Worried about TikTok? Do Not Overlook CapCut
March 18, 2024
This essay is the work of a dumb dinobaby. No smart software required.
I find the excitement about TikTok interesting. The US wants to play the reciprocity card; that is, China disallows US apps so the US can ban TikTok. How influential is TikTok? US elected officials learned first hand that TikTok users can get messages through to what is often a quite unresponsive cluster of elected officials. But let’s leave TikTok aside.
Thanks, MSFT Copilot. Good enough.
What do you know about the ByteDance cloud software CapCut? Ah, you have never heard of it. That’s not surprising because it is aimed at those who make videos for TikTok (big surprise) and other video platforms like YouTube.
CapCut has been gaining supporters like the happy-go-lucky people who published “how to” videos about CapCut on YouTube. On TikTok, CapCut short form videos have tallied billions of views. What makes it interesting to me is that it wants to phone home, store content in the “cloud”, and provide high-end tools to handle some tricky video situations like weird backgrounds on AI generated videos.
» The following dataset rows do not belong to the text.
(** What a pull on [rows] gives, turned into what [records] gives. *)
Lemma records_step (fields : list string) (rg : record_generator)
    (g : generator) :
  rg = RSuspended fields g
  \/ (rg = RFinished /\ g = Finished)
  \/ (exists self, rg = RCreated self /\ g = Created self
                   /\ fields = FieldList_names (XLSX.fields self)) ->
  fst (next_record rg)
  = match fst (next g) with
    | Yielded t => RYielded (py_dict (zip fields t))
    | Stopped => RStopped
    | Raised e => RRaised e
    end
  /\ (snd (next_record rg) = RSuspended fields (snd (next g))
      \/ (snd (next_record rg) = RFinished /\ snd (next g) = Finished)).
Proof.
  assert (Hresume : forall g0,
    fst (resume_records fields g0)
    = match fst (next g0) with
      | Yielded t => RYielded (py_dict (zip fields t))
      | Stopped => RStopped
      | Raised e => RRaised e
      end
    /\ (snd (resume_records fields g0) = RSuspended fields (snd (next g0))
        \/ (snd (resume_records fields g0) = RFinished
            /\ snd (next g0) = Finished))).
  { intros g0. unfold resume_records.
    pose proof (next_finished g0) as Hfin.
    destruct (next g0) as [[t| |e] g'] eqn:Hnext; simpl in *; split; eauto.
    right. split; [done|]. apply Hfin. eauto. }
  intros [->|[[-> ->]|(self & -> & -> & ->)]].
  - apply Hresume.
  - simpl. eauto.
  - apply Hresume.
Qed.

(** [records()] follows [rows()] pull by pull: it yields the dictionary
    of the field names zipped with the tuple when [rows()] yields a tuple,
    stops when [rows()] stops and raises what [rows()] raises. *)
Theorem records_follow_rows :
  forall (self : XLSXObject) (j : nat),
    fst (next_record (advance_records j (records self)))
    = match fst (next (advance j (rows self))) with
      | Yielded t => RYielded (py_dict (zip (FieldList_names (fields self)) t))
      | Stopped => RStopped
      | Raised e => RRaised e
      end.
Proof.
  intros self j.
  enough (H : forall rg g,
    rg = RSuspended (FieldList_names (fields self)) g
    \/ (rg = RFinished /\ g = Finished)
    \/ (exists self', rg = RCreated self' /\ g = Created self'
                      /\ FieldList_names (fields self)
                         = FieldList_names (fields self')) ->
    fst (next_record (advance_records j rg))
    = match fst (next (advance j g)) with
      | Yielded t => RYielded (py_dict (zip (FieldList_names (fields self)) t))
      | Stopped => RStopped
      | Raised e => RRaised e
      end).
  { apply H. right; right. by exists self. }
  induction j as [|j IH]; intros rg g Hpair;
    destruct (records_step _ rg g Hpair) as [Hfst Hsnd]; simpl; [done|].
  apply IH. destruct Hsnd as [->|[-> ->]]; eauto.
Qed.

(** In the record of a tuple, the name of field [i] is bound to value [i]
    of the tuple, provided no later field within the width of the tuple
    has the same name (of two fields with one name the later one wins). *)
Theorem record_value_by_position :
  forall (self : XLSXObject) (t : list raw_value) (i : nat) (f : Field)
         (v : raw_value),
    fields self !! i = Some f ->
    t !! i = Some v ->
    (forall (j : nat) (f' : Field),
       (i < j)%nat -> (j < length t)%nat -> fields self !! j = Some f' ->
       name f' <> name f) ->
    py_dict (zip (FieldList_names (fields self)) t) !! name f = Some v.
Proof.
  intros self t i f v Hf Hv Hlast.
  unfold py_dict, FieldList_names, FieldList in *.
  apply (fold_insert_at _ _ _ i); [|done|].
  - by rewrite list_lookup_fmap, Hf.
  - intros j Hij Hj. rewrite list_lookup_fmap.
    intros (f' & Hf' & Heq)%fmap_Some. by apply (Hlast j f').
Qed.

Lemma record_value_by_position_witness :
  py_dict (zip (FieldList_names (fields ragged_object))
             [VStr "Ann"; VFloat 9.5]) !! name (mkField "Score" "float")
  = Some (VFloat 9.5).
Proof.
  apply (record_value_by_position ragged_object [VStr "Ann"; VFloat 9.5] 1).
  - reflexivity.
  - reflexivity.
  - intros j f' Hij Hj. simpl in Hj. lia.
Defined.

(** The keys of the record of a tuple are the names of the fields within
    the width of the tuple, no more and no less: a short row gives a
    record without the trailing fields, not one with null values. *)
Theorem record_keys :
  forall (self : XLSXObject) (t : list raw_value) (k : string),
    is_Some (py_dict (zip (FieldList_names (fields self)) t) !! k)
    <-> k ∈ take (length t) (FieldList_names (fields self)).
Proof.
  intros self t k. unfold py_dict.
  rewrite <- (fst_zip_take (FieldList_names (fields self)) t).
  split.
  - intros Hsome.
    destruct (decide (k ∈ map fst (zip (FieldList_names (fields self)) t)))
      as [Hin|Hout]; [done|].
    rewrite fold_insert_notin, lookup_empty in Hsome by done.
    by destruct Hsome.
  - apply fold_insert_in.
Qed.

End XLSX.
The product CapCut was named (I believe) JianYing or Viamaker (the story varies by source) which means nothing to me. The Google suggests its meanings could range from hard to paper cut out. I am not sure I buy these suggestions because Chinese is a linguistic slippery fish. Is that a question or a horse? In 2020, the app got a bit of shove into the world outside of the estimable Middle Kingdom.
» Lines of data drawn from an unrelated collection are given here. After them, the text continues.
(** * OpenDev-Studio: the file-tree synchronization engine

    A shallow embedding of [frontend/src/utils/fileHelpers.js] and of the
    state-handling parts of [frontend/src/App.jsx] (the live-channel
    [onmessage] handler, [fetchFileTree] and [fetchFileContent]), followed
    by the properties of the specification that concern them. *)

From Stdlib Require Import Ascii String.
From stdpp Require Import gmap strings list.

Open Scope string_scope.
Open Scope list_scope.

(* ===================================================================== *)
(** ** Tree nodes *)
(* ===================================================================== *)

(** [node.type] is compared against the two literals ['file'] and
    ['folder'] only. *)
Inductive NodeType := file | folder.

Global Instance NodeType_eq_dec : EqDecision NodeType.
Proof. solve_decision. Defined.

(** A node object.  A property that may be missing on the JS object is an
    [option]: [None] is [undefined].  An array is truthy even when empty,
    so [children = Some []] passes the test [if (node.children)]. *)
#[local] Unset Elimination Schemes.
Inductive Node := mkNode {
  id : string;
  name : string;
  type : NodeType;
  children : option (list Node);
  content : option string;
  isOpen : option bool
}.
#[local] Set Elimination Schemes.

(** [{ ...node, content: c }] *)
Definition with_content (node : Node) (c : option string) : Node :=
  mkNode (id node) (name node) (type node) (children node) c (isOpen node).

(** [{ ...node, children: ch }] *)
Definition with_children (node : Node) (ch : list Node) : Node :=
  mkNode (id node) (name node) (type node) (Some ch) (content node) (isOpen node).

(** [{ ...node, children: ch, isOpen: true }] *)
Definition with_children_open (node : Node) (ch : list Node) : Node :=
  mkNode (id node) (name node) (type node) (Some ch) (content node) (Some true).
Why is this important to me? Here are my reasons for creating this short post:
- Based on my tests of the app, it has some of the same data hoovering functions of TikTok
- The data of images and information about the users provides another source of potentially high value information to those with access to the information
- Data from “casual” videos might be quite useful when the person making the video has landed a job in a US national laboratory or in one the high-tech playgrounds in Silicon Valley. Am I suggesting blackmail? Of course not, but a release of certain imagery might be an interesting test of the videographer’s self-esteem.
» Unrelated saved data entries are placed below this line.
Lemma convert_rate_ok (pf : string -> option pyfloat) (c : option string) (v : pyfloat) :
  convert_rate pf c = Ok v -> v = rate_value pf c.
Proof.
  destruct c as [s|]; simpl; [|congruence].
  destruct (pf (rstrip_pct s)); congruence.
Qed.



Lemma convert_rates_ok_iff (csv : list string -> bool) (pf : string -> option pyfloat)
  (oc : list raw_occ_row) (rs : list pyfloat) :
  convert_rates csv pf oc = Ok rs <->
  rate_column_is_text csv oc = true /\ map_res (fun r => convert_rate pf (ro_rate r)) oc = Ok rs.
Proof.
  unfold convert_rates. destruct (rate_column_is_text csv oc).
  - split; [auto | intros [_ H]; exact H].
  - split; [discriminate | intros [H _]; discriminate].
Qed.


Lemma Forall2_map_eq {A B C : Type} (P : A -> B -> Prop) (f : A -> C) (g : B -> C)
  (l : list A) (ys : list B) :
  (forall x y, P x y -> g y = f x) -> Forall2 P l ys -> map g ys = map f l.
Proof.
  intros HP H. induction H as [|x y l' ys' Hxy _ IH]; [reflexivity|].
  simpl. rewrite (HP _ _ Hxy), IH. reflexivity.
Qed.

Section Convert.
Variable ts_ok : date -> bool.




Lemma convert_wide_row_ok (x : raw_wide_row) (y : wide_row) :
  convert_wide_row ts_ok x = Ok y -> r_month y = parse_cell ts_ok (rr_month x).
Proof.
  unfold convert_wide_row.
  destruct (to_datetime ts_ok (rr_month x)) as [m|] eqn:Em; cbn [bind]; [|discriminate].
  intro H. injection H as <-. apply to_datetime_ok, Em.
Qed.

Lemma convert_waste_row_ok (x : raw_waste_row) (y : waste_row) :
  convert_waste_row ts_ok x = Ok y ->
  w_month y = parse_cell ts_ok (rw_month x) /\ w_hotel y = rw_hotel x.
Proof.
  unfold convert_waste_row.
  destruct (to_datetime ts_ok (rw_month x)) as [m|] eqn:Em; cbn [bind]; [|discriminate].
  intro H. injection H as <-. split; [apply to_datetime_ok, Em | reflexivity].
Qed.

Lemma convert_wide_ok (t : raw_wide) (t' : wide_table) :
  convert_wide ts_ok t = Ok t' ->
  map r_month (t_rows t') = map (fun r => parse_cell ts_ok (rr_month r)) (rt_rows t).
Proof.
  unfold convert_wide.
  destruct (map_res (convert_wide_row ts_ok) (rt_rows t)) as [rows|e] eqn:E;
    cbn [bind]; [|discriminate].
  intro H. injection H as <-. simpl.
  exact (Forall2_map_eq _ _ _ _ _ convert_wide_row_ok (map_res_Forall2 _ _ _ E)).
Qed.

Lemma occ_rows_fields (pf : string -> option pyfloat) (oc : list raw_occ_row) ms rs :
  Forall2 (fun r m => convert_occ_month ts_ok r = Ok m) oc ms ->
  Forall2 (fun r q => convert_rate pf (ro_rate r) = Ok q) oc rs ->
  map o_month (occ_rows oc ms rs) = map (fun r => parse_cell ts_ok (ro_month r)) oc /\
  map o_rate (occ_rows oc ms rs) = map (fun r => rate_value pf (ro_rate r)) oc /\
  map o_hotel (occ_rows oc ms rs) = map ro_hotel oc.
Proof.
  intro H1. revert rs. induction H1 as [|r m oc' ms' Hm _ IH]; intros rs H2.
  - inversion H2; subst. repeat split.
  - inversion H2 as [|? q ? rs' Hq H2']; subst.
    destruct (IH rs' H2') as (E1 & E2 & E3).
    unfold occ_rows in *. simpl. rewrite E1, E2, E3.
    rewrite (to_datetime_ok _ _ _ Hm), (convert_rate_ok _ _ _ Hq). repeat split.
Qed.

Lemma load_data_ok_inv (csv : list string -> bool) (pf : string -> option pyfloat)
  (fs : files) (b : bundle) :
  load_data ts_ok csv pf fs = Ok b ->
  exists wr el wa oc ws el' wa' ms rs,
    f_waste fs = Table wr /\ f_elec fs = Table el /\ f_water fs = Table wa /\
    f_occ fs = Table oc /\
    map_res (convert_waste_row ts_ok) wr = Ok ws /\ convert_wide ts_ok el = Ok el' /\
    convert_wide ts_ok wa = Ok wa' /\ map_res (convert_occ_month ts_ok) oc = Ok ms /\
    convert_rates csv pf oc = Ok rs /\
    b = mkBundle ws el' wa' (occ_rows oc ms rs).
Proof.
  unfold load_data, read_csv. intro Hb.
  destruct (f_waste fs) as [| |wr] eqn:Hw; cbn [bind] in Hb; try discriminate.
  destruct (f_elec fs) as [| |el] eqn:He; cbn [bind] in Hb; try discriminate.
  destruct (f_water fs) as [| |wa] eqn:Hwa; cbn [bind] in Hb; try discriminate.
  destruct (f_occ fs) as [| |oc] eqn:Ho; cbn [bind] in Hb; try discriminate.
  destruct (map_res (convert_waste_row ts_ok) wr) as [ws|] eqn:E1; cbn [bind] in Hb;
    [|discriminate].
  destruct (convert_wide ts_ok el) as [el'|] eqn:E2; cbn [bind] in Hb; [|discriminate].
  destruct (convert_wide ts_ok wa) as [wa'|] eqn:E3; cbn [bind] in Hb; [|discriminate].
  destruct (map_res (convert_occ_month ts_ok) oc) as [ms|] eqn:E4; cbn [bind] in Hb;
    [|discriminate].
  destruct (convert_rates csv pf oc) as [rs|] eqn:E5; cbn [bind] in Hb; [|discriminate].
  injection Hb as <-. exists wr, el, wa, oc, ws, el', wa', ms, rs.
  repeat split; first [assumption | reflexivity].
Qed.

End Convert.



(** A numeric Occupancy Rate column ("80" without '%') makes the [.str]
    accessor raise; the same file with "80%" loads. *)
Lemma load_data_numeric_rate :
  load_data pandas2_range text_unless_numeric decimal_float fs_numeric_rate =
    Err "AttributeError: Can only use .str accessor with string values!"%string /\
  exists b, load_data pandas2_range text_unless_numeric decimal_float
              (mkFiles (f_waste fs_numeric_rate) (f_elec fs_numeric_rate)
                       (f_water fs_numeric_rate) (f_occ fs_empty_month)) = Ok b.
Proof. split; [vm_compute; reflexivity | eexists; vm_compute; reflexivity]. Qed.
If you want to know more about CapCut, try these links:
- Download (ideally to a burner phone or a PC specifically set up to test interesting software) at www.capcut.com
- Read about the company CapCut in this 2023 Recorded Future write up
- Learn about CapCut’s privacy issues in this Bloomberg story.
Net net: Clever stuff but who is paying attention. Parents? Regulators? Chinese intelligence operatives?